The benefits to mental and physical well-being are now much endorsed, with a recent study from the charity Mind, concluding that 80% of people said their mental health improved following exercise.
Accessibility Mark is helping to provide more opportunities for disabled riders, here we find out 6 things about the scheme that you might not know.
6 Things You Need to Know About Accessibility Mark
1. Accessibility Mark is a Sport England funded project launched by Riding for the Disabled Association (RDA) in partnership with the British Equestrian Federation’s participant project.
2. The scheme gives riding centres, schools and clubs access to support and training from RDA so they can deliver new opportunities to the disabled community.
3. Centres can gain a recognised accreditation from RDA promoting the fact they have received training and meet the required standards.
4. There are currently 38 centres nationwide that have gained the Accessibility Mark stamp of approval and are encouraging those who do not already participate in equestrian activities or would not usually have the opportunity to do so, to experience the many benefits that riding and being around horses can bring.
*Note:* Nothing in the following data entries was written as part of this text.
(* ===== verification/Double.v ===== *)
(** * Double precision arithmetic

    The host code computes times with [double].  The operations are those of
    the Standard Library's executable specification of IEEE 754, at the
    parameters of binary64. *)
From Stdlib Require Export Floats.SpecFloat.
From S2P Require Import Prelude.

Definition double : Set := spec_float.
Definition f64 (z : Z) : double := binary_normalize 53 1024 z 0 false.
Definition fadd : double -> double -> double := SFadd 53 1024.
Definition fsub : double -> double -> double := SFsub 53 1024.
Definition fmul : double -> double -> double := SFmul 53 1024.
Definition fdiv : double -> double -> double := SFdiv 53 1024.
Definition fsqrt : double -> double := SFsqrt 53 1024.
Definition f_half : double := fdiv (f64 1) (f64 2).

(** The value rounded towards zero, [None] for infinities and not-a-number. *)
Definition f_trunc (x : double) : option Z :=
  match x with
  | S754_zero _ => Some 0
  | S754_finite s m e =>
      let v := if 0 <=? e then Zpos m * 2 ^ e else Zpos m / 2 ^ (- e) in
      Some (if s then - v else v)
  | _ => None
  end.

(** [(uint64_t)x] and [(int32_t)x], where they are defined. *)
Definition f_to_u64 (x : double) : option Z :=
  z ← f_trunc x; if (0 <=? z) && (z <? 2 ^ 64) then Some z else None.
Definition f_to_s32 (x : double) : option Z :=
  z ← f_trunc x; if (- 2 ^ 31 <=? z) && (z <? 2 ^ 31) then Some z else None.
Definition f_to_s64 (x : double) : option Z :=
  z ← f_trunc x; if (- 2 ^ 63 <=? z) && (z <? 2 ^ 63) then Some z else None.

(** The C comparisons; a comparison with not-a-number is false. *)
Definition flt (x y : double) : bool := SFltb x y.
Definition fle (x y : double) : bool := SFleb x y.
Definition feq (x y : double) : bool := SFeqb x y.

(** [x != 0.], the truth value of [x]. *)
Definition f_true (x : double) : bool := negb (feq x (f64 0)).

(** [fabs] *)
Definition f_abs : double -> double := SFabs.

(** The decimal constant [n / d]. *)
Definition f_lit (n d : Z) : double := fdiv (f64 n) (f64 d).

(** [ceil]; a value with a positive exponent is an integer. *)
Definition f_ceil (x : double) : double :=
  match x with
  | S754_finite s m e =>
      if 0 <=? e then x
      else
        let v := - ((if s then Zpos m else Zneg m) / 2 ^ (- e)) in
        if v =? 0 then S754_zero s else f64 v
  | _ => x
  end.

(** [- x], and [x != y]. *)
Definition f_neg : double -> double := SFopp.
Definition fne (x y : double) : bool := negb (feq x y).

(** ** The order of doubles

    [SFcompare] compares the sign, the exponent and the mantissa one after the
    other, so that the order is total and transitive among all values but
    not-a-number. *)

Definition f_key (x : double) : option (Z * Z * Z) :=
  match x with
  | S754_infinity s => Some (if s then -2 else 2, 0, 0)
  | S754_zero _ => Some (0, 0, 0)
  | S754_finite s m e => Some (if s then (-1, - e, Zneg m) else (1, e, Zpos m))
  | S754_nan => None
  end.

Definition key_compare (a b : Z * Z * Z) : comparison :=
  let '(a1, a2, a3) := a in
  let '(b1, b2, b3) := b in
  match a1 ?= b1 with
  | Eq => match a2 ?= b2 with Eq => a3 ?= b3 | c => c end
  | c => c
  end.

Lemma SFcompare_key x y : SFcompare x y =
  match f_key x, f_key y with Some a, Some b => Some (key_compare a b) | _, _ => None end.
Proof.
  destruct x as [s1|s1| |s1 m1 e1], y as [s2|s2| |s2 m2 e2];
    try (destruct s1); try (destruct s2); try reflexivity; cbn [SFcompare f_key key_compare].
  change (-1 ?= -1) with Eq. cbn iota.
    replace (- e1 ?= - e2) with (CompOpp (e1 ?= e2)); [by destruct (e1 ?= e2)|].
    destruct (Z.compare_spec e1 e2); cbn; symmetry;
      [apply Z.compare_eq_iff|apply Z.compare_gt_iff|apply Z.compare_lt_iff]; lia.
Qed.

(** [x] is a number. *)
Definition f_number (x : double) : Prop := f_key x <> None.

Lemma key_compare_spec a b :
  match key_compare a b with
  | Lt => a.1.1 < b.1.1 \/ a.1.1 = b.1.1 /\ (a.1.2 < b.1.2 \/ a.1.2 = b.1.2 /\ a.2 < b.2)
  | Eq => a = b
  | Gt => b.1.1 < a.1.1 \/ a.1.1 = b.1.1 /\ (b.1.2 < a.1.2 \/ a.1.2 = b.1.2 /\ b.2 < a.2)
  end.
Proof.
  destruct a as [[a1 a2] a3], b as [[b1 b2] b3]. cbn.
  destruct (Z.compare_spec a1 b1), (Z.compare_spec a2 b2), (Z.compare_spec a3 b3); subst; lia || done.
Qed.

(** What is not above a number is at most what the number is at most. *)
Lemma fle_below n w t : f_number n -> flt w n = false -> fle w t = true -> fle n t = true.
Proof.
  unfold f_number, flt, fle, SFltb, SFleb. rewrite !SFcompare_key.
  destruct (f_key n) as [kn|], (f_key w) as [kw|], (f_key t) as [kt|]; try done. intros _.
  pose proof (key_compare_spec kw kn). pose proof (key_compare_spec kw kt). pose proof (key_compare_spec kn kt).
  destruct (key_compare kw kn), (key_compare kw kt), (key_compare kn kt); subst; try done; lia.
Qed.

Lemma flt_irrefl x : flt x x = false.
Proof.
  unfold flt, SFltb. rewrite SFcompare_key. destruct (f_key x) as [k|]; [|done].
  pose proof (key_compare_spec k k). destruct (key_compare k k); try done; lia.
Qed.

Lemma flt_number x y : flt x y = true -> f_number x.
Proof. unfold flt, SFltb, f_number. rewrite SFcompare_key. by destruct (f_key x). Qed.

Lemma flt_trans x y z : flt x y = true -> flt y z = true -> flt x z = true.
Proof.
  unfold flt, SFltb. rewrite !SFcompare_key.
  destruct (f_key x) as [a|], (f_key y) as [b|], (f_key z) as [c|]; try done.
  pose proof (key_compare_spec a b). pose proof (key_compare_spec b c). pose proof (key_compare_spec a c).
  destruct (key_compare a b), (key_compare b c), (key_compare a c); subst; try done; lia.
Qed.

(** ** Results that are numbers *)

Lemma shr_1_nonneg r : 0 <= shr_m r -> 0 <= shr_m (shr_1 r).
Proof. destruct r as [[|[]|[]] ? ?]; cbn; lia. Qed.

Lemma shr_nonneg r e n : 0 <= shr_m r -> 0 <= shr_m (fst (shr r e n)).
Proof.
  intros Hr. destruct n as [|p|p]; [done| |done]. cbn [shr fst].
  revert r Hr. induction p as [p IH|p IH|]; intros r Hr; cbn [iter_pos];
    [by apply IH, IH, shr_1_nonneg|by apply IH, IH|by apply shr_1_nonneg].
Qed.

Lemma shr_fexp_nonneg m e l : 0 <= m -> 0 <= shr_m (fst (shr_fexp 53 1024 m e l)).
Proof. intros Hm. unfold shr_fexp. apply shr_nonneg. by destruct l as [|[]]. Qed.

Lemma round_number s m e l : 0 <= m -> f_number (binary_round_aux 53 1024 s m e l).
Proof.
  intros Hm. unfold binary_round_aux, f_number.
  pose proof (shr_fexp_nonneg m e l Hm) as H1. destruct (shr_fexp _ _ m e l) as [r1 e1]. cbn [fst] in H1.
  set (m2 := round_nearest_even _ _).
  assert (0 <= m2) as H2 by (unfold m2, round_nearest_even; destruct (loc_of_shr_record r1) as [|[]];
    try destruct (Z.even _); lia).
  pose proof (shr_fexp_nonneg m2 e1 loc_Exact H2) as H3. destruct (shr_fexp _ _ m2 e1 loc_Exact) as [r2 e2].
  cbn [fst] in H3. destruct (shr_m r2); [done| |lia]. by destruct (_ <=? _).
Qed.

Lemma normalize_number m e s : f_number (binary_normalize 53 1024 m e s).
Proof.
  destruct m; [done|unfold binary_normalize, binary_round; destruct (shl_align _ _ _) as [? ?];
    by apply round_number..].
Qed.

(** A difference with a finite number, and a multiple of a number. *)
Lemma fsub_number x s m e : f_number x -> f_number (fsub x (S754_finite s m e)).
Proof. destruct x as [| | |]; try done. intros _. apply normalize_number. Qed.

Lemma fsub_zero_number x s : f_number x -> f_number (fsub x (S754_zero s)).
Proof. destruct x as [[]|[]| |]; try done; by destruct s. Qed.

Lemma fmul_number x s m e : f_number x -> f_number (fmul x (S754_finite s m e)).
Proof. destruct x as [| | |]; try done. intros _. by apply round_number. Qed.

Lemma ceil_number x : f_number x -> f_number (f_ceil x).
Proof.
  destruct x as [| | |s m e]; try done. intros _. cbn [f_ceil]. destruct (0 <=? e); [done|].
  destruct (_ =? 0); [done|apply normalize_number].
Qed.

(** The exponent of a large integer does not shrink. *)
Lemma shr_exp_ge r e n : e <= snd (shr r e n).
Proof. destruct n; cbn; lia. Qed.

Lemma shr_fexp_exp_ge m e l : e <= snd (shr_fexp 53 1024 m e l).
Proof. apply shr_exp_ge. Qed.

Lemma round_exp_ge s m e l s' m' e' :
  binary_round_aux 53 1024 s m e l = S754_finite s' m' e' -> s' = s /\ e <= e'.
Proof.
  unfold binary_round_aux. pose proof (shr_fexp_exp_ge m e l) as H1. destruct (shr_fexp _ _ m e l) as [r1 e1].
  cbn [snd] in H1. set (m2 := round_nearest_even _ _). pose proof (shr_fexp_exp_ge m2 e1 loc_Exact) as H2.
  destruct (shr_fexp _ _ m2 e1 loc_Exact) as [r2 e2]. cbn [snd] in H2.
  destruct (shr_m r2); [done| |done]. destruct (_ <=? _); [|done]. intros [= <- _ <-]. split; [done|lia].
Qed.

Lemma digits2_pos_ge p : (1024 <= p)%positive -> 11 <= Zpos (digits2_pos p).
Proof.
  intros Hp. do 10 (destruct p as [p|p|]; [|try lia..]); cbn [digits2_pos]; lia.
Qed.

(** The sign of a rounded value. *)
Lemma round_sign s m e l : 0 <= m ->
  match binary_round_aux 53 1024 s m e l with
  | S754_zero s' | S754_infinity s' => s' = s
  | S754_finite s' _ e' => s' = s /\ e <= e'
  | S754_nan => False
  end.
Proof.
  intros Hm. pose proof (round_number s m e l Hm) as Hn.
  destruct (binary_round_aux _ _ s m e l) as [| | |s' m' e'] eqn:E;
    [| |by destruct Hn|by eapply round_exp_ge].
  all: revert E; unfold binary_round_aux; destruct (shr_fexp _ _ m e l) as [r1 e1];
    destruct (shr_fexp _ _ _ e1 loc_Exact) as [r2 e2]; destruct (shr_m r2); try done;
    try (by intros [= <-]); destruct (_ <=? _); congruence.
Qed.

Lemma f64_negative v : v < 0 -> flt (f64 v) (f64 1) = true.
Proof.
  destruct v as [|p|p]; try lia. intros _. unfold f64, binary_normalize, binary_round.
  destruct (shl_align _ _ _) as [m e].
  pose proof (round_sign true (Zpos m) e loc_Exact ltac:(lia)) as Hs.
  destruct (binary_round_aux _ _ true _ e loc_Exact) as [s|s| |s m' e']; try done.
  - by rewrite Hs.
  - by destruct Hs as [-> _].
Qed.

Lemma f64_large v : 1024 <= v -> flt (f64 v) (f64 1) = true \/ flt (f64 1000) (f64 v) = true.
Proof.
  intros Hv. destruct v as [|p|p]; try lia. unfold f64 at 1 4, binary_normalize, binary_round.
  pose proof (digits2_pos_ge p ltac:(lia)) as Hd.
  destruct (shl_align p 0 _) as [m e] eqn:Es.
  assert (-42 <= e) as He.
  { revert Es. unfold shl_align, fexp, SpecFloat.emin.
    destruct (_ - 0) as [|q|q] eqn:Eq; intros [= _ <-]; lia. }
  pose proof (round_sign false (Zpos m) e loc_Exact ltac:(lia)) as Hs.
  destruct (binary_round_aux _ _ false _ e loc_Exact) as [s|s| |s m' e']; try done; [by left|by rewrite Hs; right|].
  destruct Hs as [-> He']. right. unfold flt, SFltb. rewrite SFcompare_key.
  change (f_key (f64 1000)) with (Some (1, -43, 8796093022208000)). cbn [f_key key_compare]. rewrite Z.compare_refl.
  assert ((-43 ?= e') = Lt) as -> by (apply Z.compare_lt_iff; lia). done.
Qed.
5. Accessibility Mark caters for riders with learning disabilities as well as physical disabilities, therefore during training emphasis is also placed on communication, teaching staff members how to effectively converse with people who have difficulties in this area.
6. RDA provides access to their resources such as the RDA Tracker programme. The Tracker is a simple to use holistic tool to measure progress delivered through horse riding. These results can be used by coaches and therapists to tailor lessons accordingly for maximum benefit.